Но представить себе, что я в самом деле заворачиваю на соседке платье, стягиваю ее золотые колготки и спускаю трусики неизвестного цвета… Этого после слов Кости я почему-то не мог.

Ведь наслаждаясь мысленно с Таней в туалете, я все-таки полагал, что мыслимое нереально. По крайней мере, в обозримом интервале времени, каждый миг кажущемся бесконечным. Ни с ней, ни с кем угодно, для меня пока нереально в принципе.

Но оказалось, что для кого-то это реально, и факт испугал.

Видимо, при всей изощренной греховности, я не был готов к вступлению во взрослый мир.

– Нет. Не из моего. Вообще не из отряда.
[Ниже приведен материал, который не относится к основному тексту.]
(** The header has room for one more block when one of the blocks is long
    enough to be cut in two. *)
Lemma split_room d i : disk_inv d -> (i < nblks d)%nat ->
  2 * blocks_per_part <= dpb_len (part_info (header d) !!! i) -> (nblks d < length (part_info (header d)))%nat.
Proof.
  intros I Hi Hl. pose (b := mkDPB (dpb_offset (part_info (header d) !!! i)) 0 blocks_per_part 0 false).
  destruct (blocks_shrink _ _ _ _ i b (di_blocks _ I) Hi) as [B S]; [done|simpl; unfold blocks_per_part in *; lia|].
  pose proof (lensum_lower _ (nblks d) blocks_per_part (fun j Hj => proj1 (bo_len _ _ _ _ B j Hj))).
  pose proof (bo_total _ _ _ _ (di_blocks _ I)). pose proof (di_capacity _ I). simpl in S.
  unfold blocks_per_part in *. nia.
Qed.

(** ** Creation *)

(** What a partition holds on the disk, by its number. *)
Definition part_size (number : Z) (dps : list DiskPart) : Z :=
  match take_part number dps with Some (dp, _) => dp_size dp | None => 0 end.

Lemma add_to_part_size number q len dps m :
  part_size m (add_to_part number q len dps).1 = part_size m dps + if m =? number then len else 0.
Proof.
  unfold part_size. induction dps as [|dp dps IH]; cbn [add_to_part fst take_part part_number].
  - rewrite Z.eqb_sym. destruct (m =? number); reflexivity.
  - destruct (Z.eqb_spec (part_number dp) number) as [E|E]; cbn [fst take_part part_number].
    + destruct (Z.eqb_spec number m) as [<-|E2]; [rewrite E, !Z.eqb_refl; reflexivity|].
      rewrite (proj2 (Z.eqb_neq (part_number dp) m)) by congruence.
      rewrite (proj2 (Z.eqb_neq m number)) by congruence. destruct (take_part m dps) as [[? ?]|]; lia.
    + destruct (add_to_part number q len dps) as [r new]. cbn [fst take_part part_number] in *.
      destruct (Z.eqb_spec (part_number dp) m) as [E2|E2].
      * rewrite (proj2 (Z.eqb_neq m number)) by congruence. lia.
      * destruct (take_part m r) as [[? ?]|], (take_part m dps) as [[? ?]|]; exact IH.
Qed.
(* ===== verification/IOBuffer.v ===== *)
(** The chained buffers all data moves through ([iocore/eventsystem]:
    [IOBuffer.cc], [P_IOBuffer.h], [I_IOBuffer.h]): blocks, the buffer that
    writes to their end, and the readers that consume them, and the interface
    a client of a reader relies on.

    A block is the bytes between [_start] and [_end] and the room behind them;
    blocks are cut from shared memory, but a clone has no room and no byte
    between the two marks is ever written again, so blocks are values.  The
    [next] pointers of a chain are the order of the list [blocks]; a pointer to
    a block is its place in it. *)

From S2P Require Import Prelude.

Definition INK64_MAX : Z := 2 ^ 63 - 1.
Definition MAX_MIOBUFFER_READERS : nat := 5.

Record IOBufferBlock := mkBlk { b_data : list Z; write_avail : Z }.

#[global] Instance IOBufferBlock_inhabited : Inhabited IOBufferBlock := populate (mkBlk [] 0).

Record IOBufferReader := mkRd { r_block : option nat; start_offset : Z; size_limit : Z }.

Record MIOBuffer := mkMio {
  blocks : list IOBufferBlock;
  writer : option nat;
  block_size : Z;                          (* of the blocks it adds *)
  water_mark : Z;
  readers : list (option IOBufferReader)   (* [None] is not allocated *)
}.

Definition blk_avail (b : IOBufferBlock) : Z := Z.of_nat (length (b_data b)).

(** ** Readers *)

(** The walk of [skip_empty_blocks] and of [consume] over the blocks from the
    current one, number [k], at offset [off]. *)
Fixpoint skip_blocks (bs : list IOBufferBlock) (k : nat) (off : Z) : nat * Z :=
  match bs with
  | b :: ((b' :: _) as bs') =>
    if negb (blk_avail b' =? 0) && (off >=? blk_avail b) then skip_blocks bs' (S k) (off - blk_avail b) else (k, off)
  | _ => (k, off)
  end.

Definition skip_empty_blocks (bs : list IOBufferBlock) (r : IOBufferReader) : IOBufferReader :=
  match r_block r with
  | None => r
  | Some k => let '(k', o) := skip_blocks (drop k bs) k (start_offset r) in mkRd (Some k') o (size_limit r)
  end.

Definition consume (bs : list IOBufferBlock) (n : Z) (r : IOBufferReader) : IOBufferReader :=
  let off := start_offset r + n in
  let lim := if size_limit r =? INK64_MAX then size_limit r else size_limit r - n in
  match r_block r with
  | None => mkRd None off lim
  | Some k => let '(k', o) := skip_blocks (drop k bs) k off in mkRd (Some k') o lim
  end.
Lemma resume_called aheads v (r : R) h : br_ok r -> chunk_inv h -> last_server_event h = READ_READY -> (br_bytes r = [] \/ halted (state h) = true) ->
  truncation h = bool_decide (state h = CHUNK_READ_ERROR) ->
  exists r' h' u, resume (aheads ++ [never]) v r h = Some (r', h') /\ br_bytes r = u ++ br_bytes r' /\ run never u (core h) = (core h', []) /\ (br_bytes r' = [] \/ finished (state h') = true) /\
    state h' <> CHUNK_FLOW_CONTROL /\ truncation h' = bool_decide (state h' = CHUNK_READ_ERROR).
Proof.
  revert r h. induction aheads as [|ahead aheads IH]; intros r h Hr HI L D T; cbn [app resume].
  - destruct (reenable_called never v r h Hr HI L D) as (r' & h' & ev & -> & _ & _ & (u & Eu & Ru) & D' & _ & T' & Np). cbn [mbind option_bind]. specialize (Np ltac:(done)). exists r', h', u. split_and!; try done; [|by apply T'].
    destruct D' as [D'|D']; [by left|]. right. by destruct (state h').
  - destruct (reenable_called ahead v r h Hr HI L D) as (r1 & h1 & ev & -> & Hr1 & HI1 & (u1 & Eu1 & Ru1) & D1 & L1 & T1 & _). cbn [mbind option_bind]. destruct (IH r1 h1 Hr1 HI1 L1 D1 (T1 T)) as (r2 & h2 & u2 & E2 & Eu2 & Ru2 & D2 & N2 & T2).
    exists r2, h2, (u1 ++ u2). split; [done|]. split; [by rewrite Eu1, Eu2, <- app_assoc|]. split; [by rewrite (run_app _ _ _ _ _ Ru1)|]. by split.
Qed.
End calls.
(** Changes to events that leave each event in its list, or out of the queue. *)
Lemma pq_wf_frame q m : pq_wf q ->
  (forall e i, (exists x, m !! e = Some x /\ in_the_priority_queue x = true /\ in_heap x = i) <-> (exists x, queued q e x /\ in_heap x = i)) ->
  pq_wf (set_events q m).
Proof.
  rewrite !pq_wf_iff. intros (H1 & H2 & H3) Hm. split_and!; [done| |].
  - intros e x [Hx Hq]. destruct (proj1 (Hm e (in_heap x))) as (y & Hy & <-); [eauto|]. by eapply H2.
  - intros i l Hl. destruct (H3 i l Hl) as [Hn Hi]. split; [done|]. intros e. rewrite Hi, <- Hm. unfold queued. cbn. naive_solver.
Qed.

Lemma enqueue_wf e now q x : pq_wf q -> events q !! e = Some x -> in_the_priority_queue x = false -> pq_wf (enqueue e now q).
Proof.
  rewrite !pq_wf_iff. intros (H1 & H2 & H3) Hx Hq. unfold enqueue. rewrite Hx.
  pose proof (proj1 (bucket_for_spec (timeout_at x - now))) as Hb. set (i := bucket_for _) in *. split_and!.
  - cbn. by rewrite length_alter.
  - intros y z [Hz Hqz]. cbn in Hz. apply lookup_insert_Some in Hz as [[_ <-]|[_ Hz]]; [done|]. by eapply H2.
  - intros j l Hl. cbn in Hl. assert (Hnot : forall j l, after q !! j = Some l -> e ∉ l).
    { intros j' l' Hl' He. apply (H3 _ _ Hl') in He as (z & [Hz Hqz] & _). rewrite Hx in Hz. congruence. }
    assert (Hins : forall y, y <> e -> (exists z, queued q y z /\ in_heap z = j) <->
      (exists z, queued (set_events (set_after q (alter (fun l => l ++ [e]) i (after q))) (<[e := in_queue true i x]> (events q))) y z /\ in_heap z = j)).
    { intros y Hy. unfold queued. cbn. by rewrite lookup_insert_ne. }
    destruct (decide (j = i)) as [->|Hne].
    + rewrite list_lookup_alter_eq in Hl. apply fmap_Some in Hl as (k & Hk & ->). destruct (H3 _ _ Hk) as [Hn Hi]. split.
      * apply NoDup_app. split_and!; [done| |apply NoDup_singleton]. intros y Hy ->%list_elem_of_singleton. by eapply Hnot.
      * intros y. rewrite elem_of_app, list_elem_of_singleton. destruct (decide (y = e)) as [->|Hy].
        -- split; [intros _|by right]. exists (in_queue true i x). unfold queued. cbn. by rewrite lookup_insert_eq.
        -- rewrite <- Hins, <- Hi by done. naive_solver.
    + rewrite list_lookup_alter_ne in Hl by done. destruct (H3 _ _ Hl) as [Hn Hi]. split; [done|]. intros y.
      destruct (decide (y = e)) as [->|Hy]; [|by rewrite <- Hins, <- Hi by done].
      split; [intros He; by destruct (Hnot _ _ Hl)|]. intros (z & [Hz _] & Hh). cbn in Hz. rewrite lookup_insert_eq in Hz.
      injection Hz as <-. by cbn in Hh.
Qed.

(** Taking [e] out: its list loses it and its flag is cleared. *)
Lemma unqueue_wf q e x : pq_wf q -> queued q e x ->
  pq_wf (set_events (set_after q (alter (filter (fun y => y <> e)) (in_heap x) (after q))) (<[e := in_queue false (in_heap x) x]> (events q))).
Proof.
  rewrite !pq_wf_iff. intros (H1 & H2 & H3) [Hx Hq]. split_and!.
  - cbn. by rewrite length_alter.
  - intros y z [Hz Hqz]. cbn in Hz. apply lookup_insert_Some in Hz as [[_ <-]|[_ Hz]]; [done|]. by eapply H2.
  - intros j l Hl. cbn in Hl. set (q' := set_events _ _).
    assert (Hins : forall y, (exists z, queued q' y z /\ in_heap z = j) <-> y <> e /\ exists z, queued q y z /\ in_heap z = j).
    { intros y. unfold queued. cbn. destruct (decide (y = e)) as [->|]; [|rewrite lookup_insert_ne by done; naive_solver].
      rewrite lookup_insert_eq. split; [intros (z & [[= <-] ?] & _); done|tauto]. }
    destruct (decide (j = in_heap x)) as [->|Hne].
    + rewrite list_lookup_alter_eq in Hl. apply fmap_Some in Hl as (k & Hk & ->). destruct (H3 _ _ Hk) as [Hn Hi].
      split; [by apply NoDup_filter|]. intros y. by rewrite list_elem_of_filter, Hins, Hi.
    + rewrite list_lookup_alter_ne in Hl by done. destruct (H3 _ _ Hl) as [Hn Hi]. split; [done|]. intros y.
      rewrite Hins, <- Hi. split; [|tauto]. intros Hy. split; [|done]. intros ->.
      apply Hi in Hy as (z & [Hz _] & Hh). rewrite Hx in Hz. congruence.
Qed.

Lemma remove_wf e q x : pq_wf q -> queued q e x -> pq_wf (remove e q).
Proof. intros Hwf Hx. unfold remove. destruct (Hx) as [-> _]. by apply unqueue_wf. Qed.
(** [dequeue_timed] with [sleep] is [st_check], [st_wait] and the end of the
    wait, or nothing when the queue has events, and then [st_popall].  [signal]
    needs the lock that a thread in [Checking] holds.  [EThread::execute]
    flushes the signals it has noted before it sleeps. *)
Inductive thread_step : Threads -> Threads -> Prop :=
  | st_enqueue s ins b e : (b < n_ethreads s)%nat -> (forall a, ins = Some a -> running s a) -> e ∉ in_the_prot_queue s ->
      thread_step s (enqueue ins b e s)
  | st_direct s d1 b d2 : direct_signals s = d1 ++ b :: d2 -> not_checking s b -> thread_step s (signal b (set_direct s (d1 ++ d2)))
  | st_flush_slot s a i : running s a ->
      (forall t b, all_ethreads s !! a = Some t -> ethreads_to_be_signalled t !! i = Some (Some b) -> not_checking s b) ->
      thread_step s (flush_slot a s i)
  | st_flush_done s a t : all_ethreads s !! a = Some t -> thread_phase t = Running ->
      (forall i b, (i < n_ethreads_to_be_signalled t `min` n_ethreads s)%nat -> ethreads_to_be_signalled t !! i <> Some (Some b)) ->
      thread_step s (flush_done a s)
  | st_check s a t : all_ethreads s !! a = Some t -> thread_phase t = Running -> n_ethreads_to_be_signalled t = 0%nat -> al t = [] ->
      thread_step s (set_threads s (alter (fun t => set_phase t Checking) a (all_ethreads s)))
  | st_wait s a t : all_ethreads s !! a = Some t -> thread_phase t = Checking ->
      thread_step s (set_threads s (alter (fun t => set_phase t Waiting) a (all_ethreads s)))
  | st_timeout s a t : all_ethreads s !! a = Some t -> thread_phase t = Waiting -> thread_step s (signal a s)
  | st_popall s a cancelled : running s a -> thread_step s (set_threads s (alter (popall cancelled) a (all_ethreads s)))
  | st_enqueue_local s a e : running s a -> e ∉ in_the_prot_queue s -> thread_step s (enqueue_local a e s)
  | st_dequeue_local s a : running s a -> thread_step s (dequeue_local a s).1
  | st_remove s a e : running s a -> thread_step s (remove a e s).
Взрослая.

– А… сколько ей лет? – осторожно спросил я.

– Тридцать четыре, – не моргнув глазом, ответил Костя.

– Трид…

Я поперхнулся.

По тогдашним понятиям, в таком возрасте следовало думать о подборе места на кладбище.

Я не знал, какими словами расспрашивать Костю дальше.

Хотя бы как именовать эту женщину.

«Возлюбленная»? «Партнерша»?

Слова казались бредом: эта возлюбленная годилась ему в матери.

Костя пожал плечами еще раз и поведал обо всем.

Слова падали мне в душу, я пережил случившееся сам.

2

Первой Костиной женщиной оказалась воспитательница.

Пионервожатая, как в те годы именовались сотрудники лагерей независимо от возраста тех, кого куда-то «вели». Разумеется, то была не обычная школьная вожатая – свежая вчерашняя выпускница – а зрелая тетка с завода, где служил инженером Костин отец. Лагерь был заводским, на летнюю работу нанимались оттуда.

«Пионеры» спали в прокисших палатках, «вожатые» жили в цивилизованных помещениях; основная часть занимала общий корпус вроде небольшой казармы. Некоторые расселились в маленьких домиках, каких в лагере имелось несколько штук.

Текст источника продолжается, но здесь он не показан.